## [ACTIVITY]
In the entries below, count every line containing "fresh". Reply with the number alone.

Stored data:
Lemma quiet_run {A} (op : tx A) a action notes lock now fresh db :
  (forall x db1, op db = Ok (x, db1) -> Quiet db db1) -> Quiet db (run a action notes lock (lift op) now fresh db).2.
Proof.
  intros Hop. unfold run. destruct (runAs _ _ _ _ _ _ _ _ _) as [[x|e] db'] eqn:E; apply runAs_split in E; simpl.
  - destruct E as (role & n & db1 & _ & _ & _ & Hrun & Hd). unfold lift in Hrun. injection Hrun as _ Hrun. apply Hop in Hrun.
    destruct (_ || _); [|by subst]. destruct Hd as (rec & -> & _). by apply quiet_audit.
  - destruct E as [->|(rec & -> & _)]; [apply quiet_refl|by apply quiet_audit, quiet_refl].
Qed.
Lemma quiet_read {A} (op : tx A) a action now fresh db : Reads op -> Quiet db (readTenant a action op now fresh db).2.
Proof. intros Hr. apply quiet_run. intros x db1 H. reading H. apply quiet_refl. Qed.

Local Notation plan_tx a app id r key now :=
  (plan_body Marshal Unmarshal sum_hex UnmarshalValues DeriveKey DecryptAESGCM preview_digest frame_bytes plan_bytes allowPrivileged a app id r key now).
Local Notation replan_tx a app r d state blockers plan cancelled key now :=
  (update_write Unmarshal sum_hex UnmarshalValues DeriveKey DecryptAESGCM frame_bytes plan_bytes allowPrivileged a app r d state blockers plan cancelled key now).

Lemma plan_body_ok a app id r key now db row db' :
  plan_tx a app id r key now db = Ok (row, db') ->
  exists d, draftPlan Marshal Unmarshal sum_hex preview_digest allowPrivileged a app id r now db = Ok (d, db) /\
    am_runtime (dr_mapping d) = RuntimeDocker /\ blocked (dr_blockers d) (dr_refused d) = None /\ row = dr_row d /\
    insertPlan plan_bytes a (dr_row d) (dr_plan d) (am_instance (dr_mapping d)) db = Ok (tt, db').
Proof.
  unfold plan_body. intros H. apply bind_ok in H as (d & ? & Hd & H). reading Hd.
  apply bind_ok in H as ([] & ? & Hz & H). apply ensure_ok in Hz as [Hrt [= ->]]. apply bool_decide_eq_true in Hrt.
  apply bind_ok in H as ([] & ? & Hz & H). pose proof Hz as Hz'. apply reads_blocked_error in Hz' as ->.
  apply bind_ok in H as ([] & ? & Hc & H). apply reads_checkFrame in Hc as ->.
  apply bind_ok in H as ([] & ? & Hi & H). apply ret_ok in H as [= -> ->]. exists d. split_and!; try done.
  unfold blocked_error in Hz. by destruct (blocked _ _) as [[]|].
Qed.
Lemma update_write_ok a app r d state blockers plan cancelled key now db row db' :
  replan_tx a app r d state blockers plan cancelled key now db = Ok (row, db') ->
  row = replanned (dr_row d) plan now /\ insertPlan plan_bytes a row plan (d_instance row) db = Ok (tt, db').
Proof.
  unfold update_write. intros H. apply bind_ok in H as ([] & ? & Hz & H). apply ensure_ok in Hz as [_ [= ->]].
  apply bind_ok in H as ([] & ? & Hz & H). apply reads_lockApplication in Hz as ->.
  apply bind_ok in H as (c & ? & Hz & H). reading Hz. apply bind_ok in H as ([] & ? & Hz' & H). apply ensure_ok in Hz' as [_ [= ->]].
  apply bind_ok in H as ([] & ? & Hz' & H). apply reads_blocked_error in Hz' as ->.
  apply bind_ok in H as ([] & ? & Hz' & H). apply reads_checkFrame in Hz' as ->.
  apply bind_ok in H as ([] & ? & Hi & H). apply ret_ok in H as [= -> ->]. done.
Qed.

## [ANSWER AREA]
3